Por Gisela Paggi
Ilustra Mirabella Stoor
Edición N37 - Especial Silvina Ocampo
Desmenuzar un poema es una tarea tan ardua como inútil. Pero sí me gusta detenerme en ciertos detalles a la hora de leer algunos, principalmente aquellos que me atraen por algún motivo tan particular como misterioso.
Silvina Ocampo tiene poemas que me invitan a ese detenimiento. Pienso en Habla Narciso publicado en Poesía completa vol. II, dentro de lo que se denomina su Poesía inédita y dispersa (2001).
La figura de Narciso se repite a lo largo de toda su obra poética, tal como el mundo clásico está presente en toda su producción también.
En Metamorfosis, Ovidio narra el amor fallido entre Eco y Narciso y esta es la base que utiliza Ocampo en su poema para narrar al amor como una tiranía.
Eco, condenada por Hera a repetir solo las últimas palabras que decía la persona con la que hablaba, fue rechazada por Narciso en el bosque, luego de un diálogo confuso entre ambos ya que, claramente, Eco no podía mantener una conversación con él ni expresarle su amor:
«¿Alguien hay?», y «hay», había respondido Eco.
Él quédase suspendido y cuando su penetrante vista a todas partes dirige,
con voz grande: «Ven», clama; llama ella a aquel que llama.
Vuelve la vista y, de nuevo, nadie al venir: «¿Por qué», dice,
«me huyes?», y tantas, cuantas dijo, palabras recibe.
Persiste y, engañado de la alterna voz por la imagen:
«Aquí unámonos», dice, y ella, que con más gusto nunca
respondería a ningún sonido: «Unámonos», respondió Eco,
y las palabras secunda ella suyas, y saliendo del bosque
caminaba para echar sus brazos al esperado cuello.
Él huye, y al huir: «¡Tus manos de mis abrazos quita!
Antes», dice, «pereceré, de que tú dispongas de nos».
Narciso, a quien tantos rechazó, es condenado a morir mirando su reflejo tal como lo retrató Caravaggio en 1597-1599. Eco se recluye en una cueva, sumergida en el silencio, hasta que muere consumida por el tiempo y el desamor.

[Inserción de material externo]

(** The ring after a successful post. *)
Lemma cq_post_append_ok s' m2 :
  cq_at cq_id s' = cq_advance c <| c_armed := false |> ->
  (forall x, in_ring c x -> peek (dp_mem s') x = peek m2 x) ->
  (forall x, peek m2 x <> peek (dp_mem s) x -> exists i, 0 <= i < 32 /\ slot_addr c n i = Some x) ->
  (forall i x, 0 <= i < 32 -> slot_addr c n i = Some x ->
     peek m2 x = u8 (entry_bytes (c_depth c) n e !!! Z.to_nat i)) ->
  cq_ring_inv s' cq_id (L ++ [e]).
Proof.
  intros Hc' Hring Hch Hnew. pose proof Hinv as [Hg Hm Hp Hcol Hdata Hfresh].
  fold c in Hg, Hm, Hp, Hcol, Hdata, Hfresh. fold n in Hp, Hcol, Hdata, Hfresh.
  destruct (geom_facts c Hg) as [Hd _].
  assert (forall k i, slot_addr (cq_at cq_id s') k i = slot_addr c k i) as Hsl by (by rewrite Hc').
  assert (c_depth (cq_at cq_id s') = c_depth c) as Hdep by (by rewrite Hc').
  assert (forall k i x, 0 <= i < 32 -> slot_addr c k i = Some x ->
    n mod c_depth c <> k mod c_depth c -> peek (dp_mem s') x = peek (dp_mem s) x) as Hkeep.
  { intros k i x Hi Hx Hk. rewrite Hring by (by eapply slot_in_ring).
    by apply (slot_changed c n k i x _ _ Hg Hm Hch Hk Hi). }
  split; rewrite ?length_app; cbn [length]; rewrite ?Hdep.
  - rewrite Hc'. exact Hg.
  - rewrite Hc'. exact Hm.
  - rewrite Hc'. cbn. rewrite Hp. unfold wrap. rewrite Zplus_mod_idemp_l. f_equal. subst n. lia.
  - rewrite Hc'. cbn. rewrite Hp, Hcol. replace (Z.of_nat (length L + 1)) with (n + 1) by (subst n; lia).
    rewrite color_step by lia. destruct Hg as (_ & _ & _ & d & Hd2 & Hde). rewrite Hde.
    unfold IONIC_RING_MAX_DEPTH_LOG2 in *.
    assert (u32 (u32 n + 1) = u32 (n + 1)) as -> by (unfold wrap; by rewrite Zplus_mod_idemp_l).
    rewrite u32_mod_depth by lia. done.
  - intros k e' i x Hk Hlo Hi Hx. rewrite Hsl in Hx. apply lookup_app_Some in Hk as [Hk|[Hk1 Hk2]].
    + pose proof (lookup_lt_Some _ _ _ Hk). rewrite (Hkeep (Z.of_nat k) i x Hi Hx) by (apply slots_apart; lia).
      apply Hdata; try done. lia.
    + assert (k = length L) by (apply lookup_lt_Some in Hk2; cbn in Hk2; lia). subst k.
      rewrite Nat.sub_diag in Hk2. injection Hk2 as <-. fold n in Hx |- *.
      rewrite Hring by (by eapply slot_in_ring). by apply Hnew.
  - intros k x Hk Hx. rewrite Hsl in Hx. destruct (decide (k = n + c_depth c)) as [->|Hne].
    + assert (slot_addr c (n + c_depth c) 31 = slot_addr c n 31) as Hsame.
      { unfold slot_addr. by rewrite <-(Z.mul_1_l (c_depth c)) at 1; rewrite Z_mod_plus_full. }
      rewrite Hsame in Hx. rewrite Hring by (by eapply (slot_in_ring c Hg n 31); [lia|]).
      rewrite (Hnew 31 x) by (done || lia). rewrite color_next, negb_involutive by lia. by apply cqe_color_bit.
    + rewrite (Hkeep k 31 x) by (done || lia || apply slots_apart; lia). apply Hfresh; [lia|done].
Qed.
End post.

(** The step of the refinement: a post appends to the completions the driver
    will find, or, when guest memory refuses the write, leaves those it has
    not overtaken as they were. *)
Lemma cq_post_refines s cq_id L e :
  cq_ring_inv s cq_id L -> cq_id < dp_cq_count s -> entry_ok e ->
  event_spares s (cq_at cq_id s) ->
  let s' := (cq_post_entry cq_id e s).2 in
  cq_ring_inv s' cq_id (L ++ [e]) \/
  cq_at cq_id s' = cq_at cq_id s /\ write_refused (addrs (slot_addr (cq_at cq_id s) (Z.of_nat (length L))) 32) (dp_mem s) /\
  forall (k : nat) i x, Z.of_nat (length L) < Z.of_nat k + c_depth (cq_at cq_id s) ->
    (k < length L)%nat -> 0 <= i < 32 -> slot_addr (cq_at cq_id s) (Z.of_nat k) i = Some x ->
    peek (dp_mem s') x = peek (dp_mem s) x.
Proof.
  intros Hinv Hid He Hev s'. pose proof (cr_geom _ _ _ Hinv) as Hg. pose proof (cr_mapped _ _ _ Hinv) as Hm.
  pose proof (prod_slot s cq_id L Hinv) as Hps.
  destruct (cq_post_cases cq_id e s Hid Hg He) as [(Hcq & Hstop & Hch)|(s2 & Hs' & Hcq & Hfn & m1 & W1 & W2)].
  - fold s' in Hcq, Hch. right. split; [unfold cq_at; by rewrite Hcq|]. split.
    { destruct Hstop as [(i & Hi & Hn)|Hrf].
      - destruct (slot_addr_mapped (cq_at cq_id s) Hg (c_prod (cq_at cq_id s)) i Hm Hi) as [y Hy]. by rewrite Hn in Hy.
      - eapply refused_mono; [|exact Hrf]. intros y (i & Hi & Hy). exists i. split; [done|]. by rewrite <-Hps. }
    intros k i x Hk Hlt Hi Hx.
    apply (slot_changed (cq_at cq_id s) (Z.of_nat (length L)) (Z.of_nat k) i x); try done.
    + intros y (j & Hj & Hy)%Hch. exists j. by rewrite <-Hps.
    + apply (slots_apart s cq_id L Hinv). lia.
  - fold s' in Hs'. left. destruct (cq_post_tail_spec cq_id e s2) as (Hc' & _ & Hmem).
    assert (cq_at cq_id s2 = cq_at cq_id s) as Hc2 by (unfold cq_at; by rewrite Hcq).
    rewrite Hc2 in *. rewrite <-Hs' in *.
    apply (wrote_ext _ (slot_addr (cq_at cq_id s) (Z.of_nat (length L)))) in W1; [|by intros; apply Hps].
    apply (wrote_ext _ (fun i => slot_addr (cq_at cq_id s) (Z.of_nat (length L)) (28 + i))) in W2;
      [|by intros; apply Hps].
    apply (cq_post_append_ok s cq_id L e Hinv He s' (dp_mem s2)); try done.
    + intros x Hx. apply Hmem; [|done]. unfold event_spares in *. by rewrite Hfn.
    + intros x Hx. destruct (decide (peek (dp_mem s2) x = peek m1 x)) as [Heq|Hne].
      * rewrite Heq in Hx. destruct (wr_confined _ _ _ _ _ _ _ W1 x Hx) as (i & ? & ?). exists i. split; [lia|done].
      * destruct (wr_confined _ _ _ _ _ _ _ W2 x Hne) as (i & ? & ?). exists (28 + i). split; [lia|done].
    + intros i x Hi Hx. unfold entry_bytes. rewrite <-(cr_color _ _ _ Hinv).
      apply (slot_written (cq_at cq_id s) Hg (Z.of_nat (length L)) _ (dp_mem s) m1); try done.
      apply cqe_bytes_length, He.
Qed.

Silvina Ocampo personaliza este mito, lo hace propio en Habla Narciso y lo sumerge en un ambiente bucólico y silvestre, donde la flora y la fauna toman protagonismo, al igual que el agua. Y en esa agua que le devuelve el reflejo a Narciso, Ocampo ve también su propio reflejo y se produce una transposición entre Narciso y el yo poético que, por momentos, incluso, cambia de género generando en esa alternancia, un juego de espejos caprichoso.
Y tú, casto divino, distraído como yo mismo
no me decías, soy yo, soy yo que te amo.
Cuando yo me alejaba de ti, en busca de otro cielo,
cuántas veces te dije «adiós», pero era «ven
Narciso» para sentir más segura nuestra unión.
Silvina Ocampo, ávida conocedora del mundo clásico, introduce en Habla Narciso, también, la mención a los perros que devoraron a Acteón, el cazador condenado a convertirse en ciervo luego de haber visto desnuda a Diana. Las metamorfosis son un tema recurrente en la obra de la escritora argentina y el uso que hace de ellas como recurso poético es preciso y pertinente. El eco, así, se convierte en aullido para que el yo poético pueda lograr que el mundo tiemble antes de que el silencio sea infinito en un corazón demorado para siempre.
En la sangre derramada de Acteón y en el aliento ahogado de Narciso, habitarán para siempre, ya convertidos en mito y replicados en Silvina Ocampo, el amor y la lujuria como un eco solitario en mitad de la noche.